Brasil e EUA negociam acordo de cooperação durante crise na Venezuela
Lula e Donald Trump buscam combater às organizações criminosas e tráfico na Venezuela
• Atualizado
Conforme a coluna do jornalista Cézar Feitosa, do SBT News, o governo Lula (PT) articula, nesta terça-feira (6) com a administração de Donald Trump um novo acordo de cooperação internacional com foco no combate às organizações criminosas e ao tráfico de drogas.
O contexto é o esforço americano de ampliar a influência na América do Sul, como prevê sua Estratégia de Segurança Nacional. “Queremos garantir que o Hemisfério Ocidental permaneça razoavelmente estável e bem governado o suficiente para prevenir e desencorajar a migração em massa para os Estados Unidos; queremos um hemisfério cujos governos cooperem conosco contra narcoterroristas, cartéis e outras organizações criminosas transnacionais”, diz trecho do documento americano.
Conforme o jornalista, as conversas em torno do acordo ainda estão na fase inicial, de mapeamento dos principais pontos a serem discutidos. As reuniões bilaterais devem ocorrer numa segunda fase, após trocas de documentos entre as duas partes.
O interesse do Brasil está focado em dois principais temas, segundo dois integrantes da cúpula do Ministério da Justiça: lavagem de dinheiro e recuperação de patrimônio no exterior.
A Polícia Federal e a Receita Federal identificaram, nos últimos anos, que parte do crime organizado no Brasil envia seus recursos ilícitos para os Estados Unidos, para lavar o dinheiro. Depois, retorna com os valores como investimentos de empresas americanas no Brasil ou usa os recursos para se manter no exterior.
As autoridades brasileiras querem que a cooperação permita a troca de informações sobre a lavagem de dinheiro e a presença do crime organizado em território americano, bem como facilite os caminhos para a recuperação dos valores e a prisão dos suspeitos.
Do lado dos americanos, o interesse principal está no esforço para evitar que facções criminosas da América Latina se instalem nos Estados Unidos. Há também um esforço para evitar a entrada de armas ilegais no país.
Lula conversou por telefone com o presidente americano Donald Trump sobre a cooperação. Nessa ligação, em dezembro, o brasileiro sugeriu que as autoridades dos EUA prendam um “portador de combustível fóssil” que vive em Miami, referência a Ricardo Magro, controlador do Grupo Refit e cuja empresa é investigada por fraude superior a R$ 26 bilhões.

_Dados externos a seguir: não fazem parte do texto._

(** * Verilog generation for multiplexer branch modules

    A shallow embedding of [verilog_mux.cpp] (vpr7_x2p, FPGA-Verilog):
    the structural and behavioural bodies of a multiplexer branch, the
    CMOS branch module, the dispatch on the design technology and the
    driver [print_verilog_submodule_muxes].

    The generator is imperative: it mutates a [ModuleManager], writes to a
    [std::fstream] and stops the process on a failed [VTR_ASSERT] or on
    [exit(1)].  It is embedded in a state-and-failure monad over a [World]
    that holds the module manager, the stream, the files on disk and the
    calls made on the external configuration-memory organisation. *)

From Stdlib Require Import String Ascii List Arith Lia Bool DecimalString.
From Stdlib Require Import DecimalNat.
From stdpp Require Import base option list strings gmap.

Local Open Scope string_scope.
Local Open Scope list_scope.

(** ** Identifiers

    The strong ids of the code base are indices; [ModuleId::INVALID()] is
    [None]. *)

Abbreviation CircuitModelId := nat.
Abbreviation CircuitPortId := nat.
Abbreviation MuxNodeId := nat.
Abbreviation MuxEdgeId := nat.
Abbreviation MuxMemId := nat.
Abbreviation MuxInputId := nat.
Abbreviation MuxOutputId := nat.
Abbreviation ModuleId := (option nat).
Abbreviation INVALID := (@None nat).

(** ** Enumerations of [spice_types.h] and [verilog_global.h]

    The headers are not among the sources.  Each enumeration lists the
    enumerators that [verilog_mux.cpp] names; every other value of the C++
    enum is [*_other n]. *)

Inductive e_spice_model_type :=
| SPICE_MODEL_GATE
| SPICE_MODEL_TYPE_other (n : nat).

Inductive e_spice_model_gate_type :=
| SPICE_MODEL_GATE_MUX2
| SPICE_MODEL_GATE_other (n : nat).

Inductive e_spice_model_design_tech :=
| SPICE_MODEL_DESIGN_CMOS
| SPICE_MODEL_DESIGN_RRAM
| SPICE_MODEL_DESIGN_other (n : nat).

Inductive e_spice_model_port_type :=
| SPICE_MODEL_PORT_INPUT
| SPICE_MODEL_PORT_OUTPUT
| SPICE_MODEL_PORT_SRAM
| SPICE_MODEL_PORT_other (n : nat).

Inductive e_dump_verilog_port_type :=
| VERILOG_PORT_REG
| VERILOG_PORT_CONKT.

Inductive e_module_port_type :=
| MODULE_GLOBAL_PORT
| MODULE_INPUT_PORT
| MODULE_OUTPUT_PORT.

Definition is_SPICE_MODEL_GATE (t : e_spice_model_type) : bool :=
  match t with SPICE_MODEL_GATE => true | _ => false end.

Definition is_SPICE_MODEL_GATE_MUX2 (t : e_spice_model_gate_type) : bool :=
  match t with SPICE_MODEL_GATE_MUX2 => true | _ => false end.

(** ** Ports *)

(** Modelled from the spec: the class [BasicPort] (its header is not among
    the sources).  "Port: name, bit width [...]; addressable as single-bit
    slices for wiring".  A port is a name with a bit range [lsb..msb]; the
    two constructors the generator calls are [BasicPort(name, width)] and
    [BasicPort(name, lsb, msb)].  A port of width 0 has the empty range
    [1..0]. *)
Record BasicPort := mkBasicPort {
  port_name : string;
  port_lsb : nat;
  port_msb : nat
}.

Definition BasicPort_sized (name : string) (width : nat) : BasicPort :=
  match width with
  | 0 => mkBasicPort name 1 0
  | S w => mkBasicPort name 0 w
  end.

Definition BasicPort_range (name : string) (lsb msb : nat) : BasicPort :=
  mkBasicPort name lsb msb.

Definition get_name (p : BasicPort) : string := port_name p.

Definition get_width (p : BasicPort) : nat :=
  if (port_lsb p <=? port_msb p)%nat then port_msb p - port_lsb p + 1 else 0.
(** C1. For a non-empty list of N sections and a query, when the scoring
    step succeeds (the model returns a similarity for every section), the
    ranks of the returned sections are 1, 2, ..., N in this order; the
    returned sections are the input sections rearranged by a permutation
    [perm] of the positions 0..N-1 (the section of rank r+1 is the input
    section at position [perm[r]]); and along [perm] the similarities never
    increase, sections of equal similarity keeping their extraction order. *)
Theorem ranking_sorted_stable_permutation
    V m sections query m' similarities :
  sections <> [] ->
  fit_similarities V m (map section_text sections ++ [query])
    = (m', Some similarities) ->
  length sections <= length similarities ->
  map importance_rank (snd (_score_sections V m sections query))
    = seq 1 (length sections)
  /\ exists perm,
       Permutation perm (seq 0 (length sections))
       /\ Forall2 (fun r i => nth_error sections i = Some (section r))
                  (snd (_score_sections V m sections query)) perm
       /\ StronglySorted
            (fun i j => (sim similarities j < sim similarities i)%Q
                        \/ ((sim similarities i == sim similarities j)%Q
                            /\ i < j))
            perm.
Proof.
  intros Hne Hfit Hlen. split; [apply score_sections_ranks|].
  rewrite (score_sections_success V m sections query m' similarities)
    by assumption.
  simpl snd. rewrite <- map_snd_sorted_tagged.
  set (st := sorted_tagged sections similarities).
  assert (Hperm : Permutation st (tagged sections similarities))
    by apply sort_perm.
  assert (Hspec : Forall (fun t => nth_error sections (fst t) = Some (fst (snd t))
                                   /\ snd (snd t) = sim similarities (fst t)) st).
  { eapply Permutation_Forall; [symmetry; exact Hperm | apply tagged_spec]. }
  exists (map fst st). split; [|split].
  - rewrite <- map_fst_tagged with (similarities := similarities).
    now apply Permutation_map.
  - apply (Forall2_unmap_left section
             (fun s i => nth_error sections i = Some s)).
    rewrite assign_ranks_sections, map_map.
    apply Forall2_maps. eapply Forall_impl; [|exact Hspec].
    intros t [Ht _]. exact Ht.
  - apply StronglySorted_map.
    apply StronglySorted_weaken
      with (R := by_key_then_position (fun t => snd (snd t)) fst).
    + rewrite Forall_forall in Hspec.
      intros a b Ha Hb. destruct (Hspec a Ha) as [_ Ea].
      destruct (Hspec b Hb) as [_ Eb].
      unfold by_key_then_position. now rewrite Ea, Eb.
    + apply sort_stable, tagged_increasing.
Qed.
(** * Chat_BotPy: the conversation controller

    A shallow embedding of [backend/app/controllers/conversation_controller.py].
    The controller only sequences calls to its collaborators (the conversation
    repository, the AI service, the scoring service, the recommendation
    service), so the embedding is a state-and-exception monad over a world
    that holds the conversation store, the state of everything external, and
    the list of collaborator calls made so far. *)

From Stdlib Require Import ZArith.
From stdpp Require Import base strings list gmap.

(** ** Exceptions and effects *)

(** The exceptions a controller method can end with.  [ValueError],
    [AttributeError] and [KeyError] are raised by the interpreter or by the
    controller itself; [Raised] stands for whatever a collaborator raises. *)
Inductive PyExc : Type :=
| ValueError (msg : string)
| AttributeError (attr : string)
| KeyError (key : string)
| Raised (what : string).

(** A computation over a state [W] that returns a value or raises. *)
Definition Eff (W A : Type) : Type := W -> (PyExc + A) * W.

Definition ret {W A : Type} (a : A) : Eff W A :=
  fun w => (inr a, w).

Definition raise {W A : Type} (e : PyExc) : Eff W A :=
  fun w => (inl e, w).

Definition bind {W A B : Type} (m : Eff W A) (k : A -> Eff W B) : Eff W B :=
  fun w =>
    match m w with
    | (inl e, w') => (inl e, w')
    | (inr a, w') => k a w'
    end.

Declare Scope eff_scope.
Delimit Scope eff_scope with eff.
Notation "x <- m ;; k" := (bind m (fun x => k))
  (at level 100, m at next level, right associativity) : eff_scope.
Notation "m ;; k" := (bind m (fun _ => k))
  (at level 100, right associativity) : eff_scope.
Local Open Scope eff_scope.
Lemma read_element_status_alloc_range (count : Z) :
  4096 <= read_element_status_alloc count <= 65535.
Proof.
  unfold read_element_status_alloc.
  pose proof (u32_range (8 + 8 + count * 24)).
  destruct (Z.ltb_spec (u32 (8 + 8 + count * 24)) 4096); simpl.
  - reflexivity || (split; lia).
  - destruct (Z.ltb_spec 65535 (u32 (8 + 8 + count * 24))); lia.
Qed.

(** With its interface pointer in place, a connection always gives
    [changer_execute_cdb] a result, 0 or -1. *)
Lemma changer_execute_cdb_returns env conn cdb cdb_len buffer buffer_len
      direction timeout_ms w :
  usable conn = true ->
  exists rc buffer' w',
    changer_execute_cdb env conn cdb cdb_len buffer buffer_len direction timeout_ms w
    = Ok (rc, buffer') w'
    /\ (rc = 0 \/ rc = -1).
Proof.
  intros Hu. destruct conn as [c|]; [|eexists _, _, _; split; [reflexivity | lia]].
  unfold changer_execute_cdb, usable, handles_present in *.
  destruct (connected c); simpl in *; [|eexists _, _, _; split; [reflexivity | lia]].
  destruct (backend c); [eexists _, _, _; split; [reflexivity | lia]| |].
  - destruct (scsi_device c); [|discriminate].
    unfold execute_cdb_scsitask. run.
    destruct (task_created _); simpl; [|eexists _, _, _; split; [reflexivity | lia]].
    destruct (kr_success _); simpl.
    + destruct (status_good _); simpl; eexists _, _, _; (split; [reflexivity | lia]).
    + destruct (negb _ || negb _ || negb _); simpl;
        eexists _, _, _; (split; [reflexivity | lia]).
  - destruct (login c); [|discriminate].
    unfold execute_cdb_sbp2. run.
    destruct (orb_created _); simpl; [|eexists _, _, _; split; [reflexivity | lia]].
    destruct (orb_submitted _); simpl; [|eexists _, _, _; split; [reflexivity | lia]].
    destruct (notified _); simpl; [|eexists _, _, _; split; [reflexivity | lia]].
    destruct (normal_status _); simpl; eexists _, _, _; (split; [reflexivity | lia]).
Qed.

Lemma untouched_from_refl n a : untouched_from n a a.
Proof. destruct a; [apply same_from_refl | exact I]. Qed.
(** * Habit tracker: the persisted document and its derivation functions

    A shallow embedding of [main.js]: the storage functions [load] and [save],
    the date helpers [startOfWeek] and [weekKey], the handlers of
    [wireHomeInteractions] (the form that adds a habit, the check boxes, the
    delete buttons, the reset button), the rows of [renderHome], the week
    and month buttons, [dayCounts], the data loop of [renderWeeklyChart],
    the cells of [renderCalendar], and the helpers [fmtMDY], [clamp01],
    [uid] and [throttle], together with the parts of the platform they
    call: the [Date] object, [JSON], [localStorage] and timers.

    Conventions of the embedding.
    - A JavaScript string is the list of its UTF-16 code units ([list N]).
    - A [Date] is its time value, an integer number of milliseconds since the
      epoch ([Z]); an Invalid Date is [None]. The Date functions come in two
      layers. Section [Platform] has them for a time zone with one offset
      [LocalTZA] at all times, as the time values the methods compute
      before [TimeClip]: they are the values of the Date object as long as
      these stay within 8.64e15 milliseconds of the epoch. Module [zone] has
      the methods as the Date object has them, for an offset that changes
      with time (daylight saving) and with [TimeClip], so that a setter can
      leave an Invalid Date; the statements about the range of Date and
      about changes of the offset are made there.
    - [Date.parse] is defined on the date-only form [YYYY-MM-DD], the form
      in which the program writes [createdAt]; what it does on every other
      string is the parameter [parseOther].
    - The state of the program is a [Document]: a list of habits and the
      nested map of checks, a [gmap] over the own string keys of each
      object. The reads [state.checks[id]] of the program follow the
      prototype chain: module [page] has the objects such a read can reach
      besides the document, [Object.prototype] and the built-in functions
      it holds, with what the change handler adds to them. The functions on
      a [Document] alone are those of a page whose built-in objects carry
      no such additions. [docToJs] is the JavaScript object of a document,
      which [save] serializes.
    - [JSON.parse] returns a [jsval]; [None] is the SyntaxError it throws.
      A number is kept as its token, which is falsy when the double nearest
      to it is zero; nesting has no depth limit.
    - [localStorage] is a [gmap] from keys to values and never runs out of
      quota.
    - The quotient [done / total] is an exact rational.
    - A handler is a function of the state before it, of what it reads from
      the page and of the readings of the clock it makes, to the state it
      leaves; what it draws is the data it puts into the page (rows, boxes,
      cells, points), not the elements.
    - A throttled function lives in a world of pending timeouts, and what
      happens to it is a trace of calls and of timeouts that fire; [fn] is
      the log of its applications and does not call the function again. *)

From Stdlib Require Import ZArith NArith QArith List Bool Lia String Ascii.
From stdpp Require Import base option list gmap fin_maps.
Import ListNotations.
Lemma array_items_nonempty (render : jsvalue -> option string)
    (indentStr : string) (value : list jsvalue) (lines : list string) :
  value <> [] ->
  array_items render indentStr value [] = Some lines -> lines <> [].
Proof.
  destruct value as [| item rest]; [congruence |]. intros _.
  cbn [ValueEmitter.array_items].
  destruct (render item) as [y |]; [| discriminate].
  change (Js.push_all [] ?new) with new. rewrite array_items_accumulates.
  destruct (array_items render indentStr rest []); [| discriminate].
  simpl. intros E. injection E as <-. intros H. apply app_eq_nil in H.
  destruct H as [H _]. revert H.
  destruct (ValueEmitter.is_block y); [apply reflow_nonempty | discriminate].
Qed.

Lemma array_items_app (render : jsvalue -> option string) (indentStr : string)
    (front back : list jsvalue) (items : list string) :
  array_items render indentStr (front ++ back) items
  = match array_items render indentStr front items with
    | Some lines => array_items render indentStr back lines
    | None => None
    end.
Proof.
  revert items. induction front as [| item rest IH]; intros items;
    cbn [ValueEmitter.array_items app]; [reflexivity |].
  destruct (render item); [apply IH | reflexivity].
Qed.

Lemma object_items_accumulates (render : jsvalue -> option string)
    (indentStr : string) (fields : list (string * jsvalue)) :
  forall items,
    object_items render indentStr fields items
    = option_map (app items) (object_items render indentStr fields []).
Proof.
  induction fields as [| [key v] rest IH]; intros items;
    cbn [ValueEmitter.object_items].
  - simpl. now rewrite app_nil_r.
  - destruct (render v) as [y |]; [| reflexivity].
    change (Js.push_all [] ?new) with new. unfold Js.push_all.
    rewrite IH. rewrite (IH (if ValueEmitter.is_block y then _ else _)).
    destruct (object_items render indentStr rest []); simpl; [| reflexivity].
    now rewrite app_assoc.
Qed.

Lemma object_items_nonempty (render : jsvalue -> option string)
    (indentStr : string) (fields : list (string * jsvalue))
    (lines : list string) :
  fields <> [] ->
  object_items render indentStr fields [] = Some lines -> lines <> [].
Proof.
  destruct fields as [| [key v] rest]; [congruence |]. intros _.
  cbn [ValueEmitter.object_items].
  destruct (render v) as [y |]; [| discriminate].
  change (Js.push_all [] ?new) with new. rewrite object_items_accumulates.
  destruct (object_items render indentStr rest []); [| discriminate].
  simpl. intros E. injection E as <-. intros H. apply app_eq_nil in H.
  destruct H as [H _]. revert H.
  destruct (ValueEmitter.is_block y); [apply reflow_nonempty | discriminate].
Qed.

Lemma object_items_app (render : jsvalue -> option string) (indentStr : string)
    (front back : list (string * jsvalue)) (items : list string) :
  object_items render indentStr (front ++ back) items
  = match object_items render indentStr front items with
    | Some lines => object_items render indentStr back lines
    | None => None
    end.
Proof.
  revert items. induction front as [| [key v] rest IH]; intros items;
    cbn [ValueEmitter.object_items app]; [reflexivity |].
  destruct (render v); [apply IH | reflexivity].
Qed.

(** What the emitter needs from [JSON.parse], as before. *)
Hypothesis JSON_parse_weight :
  forall s v, JSON_parse s = inr v -> is_string v = false ->
              weight v <= String.length s.

(** With enough fuel the emitter returns the text of [valueToYaml]. *)
Lemma valueToYaml_fuel_result (value : jsvalue) (indent fuel : nat) :
  weight value <= fuel ->
  emit fuel value indent = Some (valueToYaml value indent).
Proof.
  intros Hle.
  destruct (valueToYaml_fuel_enough JSON_parse Number_toString formatString
              formatMultilineYaml JSON_parse_weight
              (weight value) value indent (le_n _)) as [yaml Hy].
  unfold ValueEmitter.valueToYaml. rewrite Hy.
  exact (valueToYaml_fuel_mono _ _ _ _ _ _ _ _ Hy fuel Hle).
Qed.

Lemma weight_array_app (front back : list jsvalue) :
  weight (JArray front) <= weight (JArray (front ++ back)) /\
  weight (JArray back) <= weight (JArray (front ++ back)).
Proof.
  cbn [weight]. rewrite map_app, list_sum_app. lia.
Qed.

Lemma weight_object_app (front back : list (string * jsvalue)) :
  weight (JObject front) <= weight (JObject (front ++ back)) /\
  weight (JObject back) <= weight (JObject (front ++ back)).
Proof.
  cbn [weight]. rewrite map_app, list_sum_app. lia.
Qed.

(** The lines of a non-empty array, for any sufficient fuel. *)
Lemma array_lines (value : list jsvalue) (indent fuel : nat) :
  value <> [] -> weight (JArray value) <= S fuel ->
  exists lines,
    array_items (fun item => emit fuel item (indent + 2))
      (Js.repeat_space indent) value [] = Some lines /\
    valueToYaml (JArray value) indent = Js.join Js.NL lines.
Proof.
  intros Hne Hle.
  pose proof (valueToYaml_fuel_result (JArray value) indent (S fuel) Hle) as E.
  rewrite valueToYaml_fuel_step in E.
  destruct value as [| item rest]; [congruence |].
  destruct (array_items _ _ (item :: rest) []) as [lines |]; [| discriminate E].
  exists lines. split; [reflexivity | now injection E].
Qed.

Lemma object_lines (fields : list (string * jsvalue)) (indent fuel : nat) :
  fields <> [] -> weight (JObject fields) <= S fuel ->
  exists lines,
    object_items (fun v => emit fuel v (indent + 2))
      (Js.repeat_space indent) fields [] = Some lines /\
    valueToYaml (JObject fields) indent = Js.join Js.NL lines.
Proof.
  intros Hne Hle.
  pose proof (valueToYaml_fuel_result (JObject fields) indent (S fuel) Hle) as E.
  rewrite valueToYaml_fuel_step in E.
  destruct fields as [| field rest]; [congruence |].
  destruct (object_items _ _ (field :: rest) []) as [lines |]; [| discriminate E].
  exists lines. split; [reflexivity | now injection E].
Qed.

(** The text of an array is the text of a front part, a line feed, and the
    text of the rest. *)
Lemma array_text_app (front back : list jsvalue) (indent : nat) :
  front <> [] -> back <> [] ->
  valueToYaml (JArray (front ++ back)) indent
  = valueToYaml (JArray front) indent ++ Js.NL
      ++ valueToYaml (JArray back) indent.
Proof.
  intros Hf Hb.
  pose proof (weight_array_app front back) as [Wf Wb].
  remember (list_sum (map weight (front ++ back))) as fuel eqn:Ef.
  assert (W : weight (JArray (front ++ back)) = S fuel) by (now subst fuel).
  rewrite W in Wf, Wb.
  destruct (array_lines front indent fuel Hf Wf) as (lf & Ef' & ->).
  destruct (array_lines back indent fuel Hb Wb) as (lb & Eb' & ->).
  assert (Hne : (front ++ back)%list <> []).
  { intros H. apply app_eq_nil in H. tauto. }
  destruct (array_lines (front ++ back) indent fuel Hne) as (l & El & ->);
    [lia |].
  rewrite array_items_app, Ef', array_items_accumulates, Eb' in El.
  simpl in El. injection El as <-.
  apply join_app.
  - exact (array_items_nonempty _ _ _ _ Hf Ef').
  - exact (array_items_nonempty _ _ _ _ Hb Eb').
Qed.

Lemma object_text_app (front back : list (string * jsvalue)) (indent : nat) :
  front <> [] -> back <> [] ->
  valueToYaml (JObject (front ++ back)) indent
  = valueToYaml (JObject front) indent ++ Js.NL
      ++ valueToYaml (JObject back) indent.
Proof.
  intros Hf Hb.
  pose proof (weight_object_app front back) as [Wf Wb].
  remember (list_sum (map (fun kv => weight (snd kv)) (front ++ back)))
    as fuel eqn:Ef.
  assert (W : weight (JObject (front ++ back)) = S fuel) by (now subst fuel).
  rewrite W in Wf, Wb.
  destruct (object_lines front indent fuel Hf Wf) as (lf & Ef' & ->).
  destruct (object_lines back indent fuel Hb Wb) as (lb & Eb' & ->).
  assert (Hne : (front ++ back)%list <> []).
  { intros H. apply app_eq_nil in H. tauto. }
  destruct (object_lines (front ++ back) indent fuel Hne) as (l & El & ->);
    [lia |].
  rewrite object_items_app, Ef', object_items_accumulates, Eb' in El.
  simpl in El. injection El as <-.
  apply join_app.
  - exact (object_items_nonempty _ _ _ _ Hf Ef').
  - exact (object_items_nonempty _ _ _ _ Hb Eb').
Qed.

End Composition.

Lemma yamlConverter_reflow_nonempty (yamlValue prefix indentStr : string) :
  YamlConverter.formatMultilineYaml yamlValue prefix indentStr <> [].
Proof.
  unfold YamlConverter.formatMultilineYaml. cbv zeta.
  destruct (String.eqb _ _); discriminate.
Qed.

Lemma copy_reflow_nonempty (yamlValue prefix indentStr : string) :
  ConverterCopy.formatMultilineYaml yamlValue prefix indentStr <> [].
Proof.
  unfold ConverterCopy.formatMultilineYaml. cbv zeta.
  destruct (is_block_marker _); discriminate.
Qed.

Lemma json2yaml_reflow_nonempty (yamlValue prefix indentStr : string) :
  Json2Yaml.formatMultilineYaml yamlValue prefix indentStr <> [].
Proof.
  unfold Json2Yaml.formatMultilineYaml. cbv zeta.
  destruct (is_block_marker _); discriminate.
Qed.
(** ** Bytes of a C string literal *)

Definition str_bytes (s : string) : list Z :=
  (fun a => Z.of_nat (Ascii.nat_of_ascii a)) <$> String.list_ascii_of_string s.

(** ** Booleans *)

Lemma bool_eq_iff (a b : bool) : (a = true <-> b = true) <-> a = b.
Proof. destruct a, b; naive_solver. Qed.

(** Splits every boolean integer comparison in sight. *)
Ltac cases_cmp :=
  repeat match goal with
  | |- context [Z.ltb ?a ?b] => destruct (Z.ltb_spec a b)
  | |- context [Z.leb ?a ?b] => destruct (Z.leb_spec a b)
  | |- context [Z.eqb ?a ?b] => destruct (Z.eqb_spec a b)
  | |- context [Z.gtb ?a ?b] => rewrite (Z.gtb_ltb a b)
  | |- context [Z.geb ?a ?b] => rewrite (Z.geb_leb a b)
  end.

(** ** Results of code that can fail *)

Inductive result (E A : Type) : Type := Ret (a : A) | Throw (e : E).
Arguments Ret {E A} a.
Arguments Throw {E A} e.

#[global] Instance result_ret E : MRet (result E) := fun A a => Ret a.
#[global] Instance result_bind E : MBind (result E) := fun A B f r =>
  match r with Ret a => f a | Throw e => Throw e end.
#[global] Instance result_fmap E : FMap (result E) := fun A B f r =>
  match r with Ret a => Ret (f a) | Throw e => Throw e end.

(** Closes a decidable goal on concrete data by evaluating its decision. *)
Ltac by_decide :=
  match goal with |- ?P => refine (bool_decide_unpack P _); vm_compute; exact I end.

(** ** Filters *)

Lemma filter_none {A} (P : A -> Prop) `{forall x, Decision (P x)} l :
  Forall (fun x => ~ P x) l -> filter P l = [].
Proof. induction 1 as [|x l Hx _ IH]; [done|]. by rewrite filter_cons_False. Qed.

Lemma filter_all {A} (P : A -> Prop) `{forall x, Decision (P x)} l : Forall P l -> filter P l = l.
Proof. induction 1 as [|x l Hx _ IH]; [done|]. by rewrite filter_cons_True, IH. Qed.

Lemma Forall_filter {A} (P Q : A -> Prop) `{forall x, Decision (P x)} l : Forall Q l -> Forall Q (filter P l).
Proof. intros Hl. apply Forall_forall. intros x [_ Hx]%list_elem_of_filter. rewrite Forall_forall in Hl. by apply Hl. Qed.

Integrantes do Ministério da Justiça e das Forças Armadas acreditam que há caminhos para o Brasil se aproveitar da nova política americana, com foco na América do Sul, para buscar novos acordos que favoreçam o país.
Há temor, porém, de que a política intervencionista que capturou Nicolás Maduro e ameaça a Colômbia possa criar ainda mais instabilidade no continente.
Forças Armadas
O interesse dos americanos em investigar os fluxos das drogas na América do Sul ficou evidente para as autoridades brasileiras em dois momentos no início da nova gestão Trump.
O primeiro foi quando o governo dos EUA forçou que o Brasil reconhecesse as facções criminosas instaladas no país como organizações terroristas, abrindo, assim, margem para atuação mais incisiva dos americanos.
O segundo sinal foi dado na vinda do então chefe-militar do Comando Sul dos EUA ao Brasil, em maio de 2025. O almirante Alvin Holsey avisou as autoridades brasileiras que gostaria de visitar uma base do Exército em Rio Branco, no Acre, para conhecer o trabalho militar na fronteira com o Peru e a Bolívia.
O comunicado ao Exército Brasileiro tratava sobre o interesse de conhecer o combate ao tráfico internacional de drogas e armas, o 4º Batalhão de Infantaria de Selva atua no controle das fronteiras com o Peru e a Bolívia.
A cúpula do Exército estranhou o pedido e negou a visita sob a justificativa de que não havia tempo hábil para organizar o batalhão para a estadia das autoridades estrangeiras. Em troca, foi oferecida uma visita ao Comando Militar da Amazônia, em Manaus (AM); os americanos rejeitaram a proposta.
O acordo de cooperação é visto como uma forma de aplacar o apetite dos americanos no assunto, mostrando que há formas de colaboração sem intervenções diretas na região.